Molecular properties of rat intestinal alkaline phosphatase.

Rat intestinal alkaline phosphatase is an heterogeneous glycoprotein that contains three protein sub-forms separable by electrophoresis. The molecular weight for the glycoprotein (i.e. the average for the three sub-forms) is 157 000-160 000. Three protein sub-forms are detectable on sodium dodecyl sulphate-polyacrylamide gel electrophoresis that migrate at rates corresponding with molecular weights of 64 000, 79 000 and 92 000. Treatment of native alkaline phosphatase with 6 M guanidine - HC1 or buffer at pH 3.0 results in a product with a molecular weight of 78 000 and 70 000, respectively.
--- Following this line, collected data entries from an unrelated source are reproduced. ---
Lemma quiet_trans w1 w2 w3 : quiet_step w1 w2 -> quiet_step w2 w3 -> quiet_step w1 w3.
Proof.
  intros (a & Ha & Hna) (b & Hb & Hnb). exists (a ++ b).
  rewrite Hb, Ha, app_assoc. split; [reflexivity | apply no_post_app; assumption].
Qed.

Lemma quiet_get R url kw w : quiet_step w (after_request R (GET url kw) w).
Proof. eexists. split; [reflexivity | apply no_post_one; exact I]. Qed.

Lemma quiet_sleep R s w : quiet_step w (after_sleep R s w).
Proof. eexists. split; [reflexivity | apply no_post_one; exact I]. Qed.

Lemma quiet_log e w : quiet_step w (after_log e w).
Proof. eexists. split; [reflexivity | apply no_post_one; exact I]. Qed.

Lemma quiet_wait_loop R hash lvh interval timeout fuel : forall start_time w,
  quiet_step w (snd (wait_loop R fuel start_time hash lvh interval timeout w)).
Proof.
  induction fuel as [|fuel IH]; intros start_time w.
  - apply quiet_refl.
  - rewrite wait_loop_step.
    destruct (float_lt (Fin (elapsed start_time w)) timeout); [|apply quiet_refl].
    destruct (attempt R hash lvh (requests_sent w)) as [[st|]|e].
    + apply quiet_get.
    + eapply quiet_trans; [|apply IH].
      eapply quiet_trans; [apply quiet_get | apply quiet_sleep].
    + destruct (is_exception e); [|apply quiet_get].
      eapply quiet_trans; [|apply IH].
      eapply quiet_trans; [apply quiet_get |].
      eapply quiet_trans; [apply quiet_log | apply quiet_sleep].
Qed.

Lemma quiet_wait_tx_status R hash lvh interval timeout fuel w :
  quiet_step w (snd (wait_tx_status R fuel hash lvh interval timeout w)).
Proof. rewrite wait_tx_status_unfold. apply quiet_wait_loop. Qed.

Lemma events_since_app w w' new :
  trace w' = trace w ++ new -> events_since w w' = new.
Proof.
  intros H. unfold events_since. rewrite H.
  rewrite skipn_app, skipn_all, Nat.sub_diag. reflexivity.
Qed.

Section Swap.
Variable R : remote.
Variable S : solders.
Variable self : GMGNSolClient S.

Lemma get_swap_route_world a w :
  snd (get_swap_route R self a w)
  = if float_lt (Fin 5) (fee a) then w
    else after_request R
           (GET route_url (swap_route_params (signer_address self) a)) w.
Proof.
  unfold get_swap_route. destruct (float_lt (Fin 5) (fee a)); [reflexivity|].
  apply get_world.
Qed.

Lemma prepare_world a w :
  snd (prepare R self a w) = snd (get_swap_route R self a w).
Proof.
  unfold prepare, bind, lift, ret.
  destruct (get_swap_route R self a w) as [[[quote|e]|] w1]; try reflexivity.
  cbn [snd]. repeat (destruct_match; try reflexivity).
Qed.

Lemma quiet_prepare a w : quiet_step w (snd (prepare R self a w)).
Proof.
  rewrite prepare_world, get_swap_route_world.
  destruct (float_lt (Fin 5) (fee a)); [apply quiet_refl | apply quiet_get].
Qed.

Lemma submit_world relay signed_tx w :
  snd (submit R self relay signed_tx w)
  = after_request R (submission self relay signed_tx) w.
Proof.
  unfold submit, bind, lift, ret. unfold submission. destruct relay; cbn [negb].
  - pose proof (post_world R "sol/tx/submit_tx_anti_mev_mode"
                  [("signed_tx", JStr signed_tx);
                   ("from_address", JStr (signer_address self))]%string w) as Hw.
    unfold submit_anti_mev_tx. cbn [str_truthy negb].
    destruct (post R _ _ w) as [[[sub|e]|] w1]; cbn [snd] in *; try exact Hw.
    destruct (getitem sub "tx_hash"); exact Hw.
  - pose proof (post_world R "sol/tx/submit_signed_transaction"
                  [("signed_tx", JStr signed_tx)]%string w) as Hw.
    unfold submit_tx.
    destruct (post R _ _ w) as [[[sub|e]|] w1]; cbn [snd] in *; try exact Hw.
    destruct (getitem sub "hash"); exact Hw.
Qed.

Lemma posts_to_submission relay signed_tx t :
  posts_to relay_url [(t, submission self relay signed_tx)] = (if relay then 1 else 0) /\
  posts_to direct_url [(t, submission self relay signed_tx)] = (if relay then 0 else 1).
Proof. destruct relay; split; reflexivity. Qed.

Lemma swap_unfold fuel a interval timeout w :
  swap R self fuel a interval timeout w
  = match prepare R self a w with
    | (Some (Ok (quote, signed_tx, last_valid_height)), w1) =>
      match submit R self (is_anti_mev a) signed_tx w1 with
      | (Some (Ok (sub_resp, tx_hash)), w2) =>
        match wait_tx_status R fuel tx_hash last_valid_height interval timeout w2 with
        | (Some (Ok status_resp), w3) => (Some (Ok (quote, sub_resp, status_resp)), w3)
        | (Some (Raise e), w3) => (Some (Raise e), w3)
        | (None, w3) => (None, w3)
        end
      | (Some (Raise e), w2) => (Some (Raise e), w2)
      | (None, w2) => (None, w2)
      end
    | (Some (Raise e), w1) => (Some (Raise e), w1)
    | (None, w1) => (None, w1)
    end.
Proof.
  unfold swap, bind, ret.
  destruct (prepare R self a w) as [[[[[quote signed] lvh]|e]|] w1]; try reflexivity.
  destruct (submit R self (is_anti_mev a) signed w1) as [[[[sub h]|e]|] w2];
    reflexivity.
Qed.

(** The events of one [swap]: those of the quote step, then at most one
    submission, then those of the polling. *)
Lemma swap_events fuel a interval timeout w :
  let new := events_since w (snd (swap R self fuel a interval timeout w)) in
  (no_post new /\
   forall quote signed lvh w1,
     prepare R self a w <> (Some (Ok (quote, signed, lvh)), w1)) \/
  (exists quote signed lvh w1 pre poll,
     prepare R self a w = (Some (Ok (quote, signed, lvh)), w1) /\
     new = pre ++ [(clock w1, submission self (is_anti_mev a) signed)] ++ poll /\
     no_post pre /\ no_post poll).
Proof.
  intros new. subst new. rewrite swap_unfold.
  pose proof (quiet_prepare a w) as Hq.
  destruct (prepare R self a w) as [[[[[quote signed] lvh]|e]|] w1] eqn:Hp;
    cbn [snd] in Hq; destruct Hq as (pre & Hpre & Hn).
  2,3: left; cbn [snd];
       rewrite (@events_since_app w w1 pre Hpre); split; [exact Hn | discriminate].
  right. exists quote, signed, lvh, w1, pre.
  pose proof (submit_world (is_anti_mev a) signed w1) as Hs.
  assert (Hw2 : trace (after_request R (submission self (is_anti_mev a) signed) w1)
                = trace w ++ pre ++ [(clock w1, submission self (is_anti_mev a) signed)]).
  { cbn [trace after_request]. unfold record_event.
    rewrite Hpre, <- app_assoc. reflexivity. }
  destruct (submit R self (is_anti_mev a) signed w1) as [[[[sub h]|e]|] w2];
    cbn [snd] in Hs; subst w2.
  2,3: exists []; split; [reflexivity|]; cbn [snd]; split;
       [ apply events_since_app; rewrite Hw2; reflexivity
       | split; [exact Hn | apply no_post_nil] ].
  pose proof (quiet_wait_tx_status R h lvh interval timeout fuel
                (after_request R (submission self (is_anti_mev a) signed) w1)) as Hw.
  destruct (wait_tx_status R fuel h lvh interval timeout _) as [[[st|e]|] w3];
    cbn [snd] in *; destruct Hw as (poll & Hpoll & Hnp); exists poll;
    (split; [reflexivity|]); (split; [|split; assumption]);
    apply events_since_app; rewrite Hpoll, Hw2, <- !app_assoc; reflexivity.
Qed.
End Swap.

Lemma In_no_post t url body tr : no_post tr -> ~ In (t, POST url body) tr.
Proof.
  unfold no_post. rewrite Forall_forall. intros H Hin. exact (H _ Hin).
Qed.

(** C1.  In every [swap] the two submission paths exclude each other and
    each is used at most once: the events of the call hold at most one
    submission POST, and none to the path of the other mode.  Once the quote
    and the signature are there (the steps before the submission did not
    raise), exactly one submission is sent: to the relay path
    ([submit_anti_mev_tx]) when [is_anti_mev] is true, to the direct path
    ([submit_tx]) when it is false; and the hash handed to
    [wait_tx_status] is the receipt's [tx_hash] field on the relay path and
    its [hash] field on the direct one. *)
Theorem swap_submits_once_on_one_path :
  forall (R : remote) (S : solders) (self : GMGNSolClient S) (fuel : nat)
         (a : swap_args) (interval : Q) (timeout : pyfloat) (w : world),
    let new := events_since w (snd (swap R self fuel a interval timeout w)) in
    posts_to direct_url new + posts_to relay_url new <= 1 /\
    posts_to (if is_anti_mev a then direct_url else relay_url) new = 0 /\
    forall quote signed_tx last_valid_height w1,
      prepare R self a w = (Some (Ok (quote, signed_tx, last_valid_height)), w1) ->
      posts_to (if is_anti_mev a then relay_url else direct_url) new = 1 /\
      forall sub_resp w2 tx_hash,
        (if is_anti_mev a
         then submit_anti_mev_tx R self signed_tx None
         else submit_tx R signed_tx) w1 = (Some (Ok sub_resp), w2) ->
        getitem sub_resp (if is_anti_mev a then "tx_hash" else "hash")%string
        = Ok tx_hash ->
        swap R self fuel a interval timeout w
        = bind (wait_tx_status R fuel tx_hash last_valid_height interval timeout)
               (fun status_resp => ret (quote, sub_resp, status_resp)) w2.
Proof.
  intros R S self fuel a interval timeout w new.
  destruct (swap_events R self fuel a interval timeout w)
    as [[Hn Hp] | (quote & signed & lvh & w1 & pre & poll & Hp & Hnew & Hpre & Hpoll)];
    fold new in Hn || fold new in Hnew.
  - rewrite !(no_post_posts_to _ Hn). split; [lia|]. split.
    + reflexivity.
    + intros q s l w1 H. exfalso. exact (Hp _ _ _ _ H).
  - destruct (posts_to_submission self (is_anti_mev a) signed (clock w1)) as [Hr Hd].
    assert (Hcr : posts_to relay_url new = if is_anti_mev a then 1 else 0).
    { rewrite Hnew, !posts_to_app, Hr, !(no_post_posts_to _ Hpre),
        !(no_post_posts_to _ Hpoll). lia. }
    assert (Hcd : posts_to direct_url new = if is_anti_mev a then 0 else 1).
    { rewrite Hnew, !posts_to_app, Hd, !(no_post_posts_to _ Hpre),
        !(no_post_posts_to _ Hpoll). lia. }
    split; [rewrite Hcr, Hcd; destruct (is_anti_mev a); lia|]. split.
    { destruct (is_anti_mev a); assumption. }
    intros q s l w1' H. rewrite Hp in H. injection H as -> -> -> ->. split.
    { destruct (is_anti_mev a); assumption. }
    intros sub w2 h Hsub Hh.
    rewrite swap_unfold, Hp. unfold submit, bind, lift, ret.
    destruct (is_anti_mev a); cbn [negb]; rewrite Hsub, Hh; reflexivity.
Qed.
Thus it is concluded that each of the three sub-forms is a dimer of identical or closely similar subunits. Limited proteolysis results in the production of new enzymically active sub-forms separable by electrophoresis. Using a bacterial protease it is possible to convert intestinal alkaline phosphatase into a form with a molecular weight of 132 000 without causing any significant change in kinetic properties. Electrophoresis of this new form on sodium dodecyl sulphate polyacrylamide gel suggests that it is composed of 66 000-dalton subunits. The native enzyme contains at least 20% by weight of carbohydrate that probably contributes to microheterogeneity of a second degree superimposed on that stemming from the presence of three protein sub-forms. Treatment with various glycosidases has no effect on electrophoretic behaviour, however. It is suggested that the three sub-forms possibly represent different stages of a maturation process that operates by limited proteolysis of a single parent protein.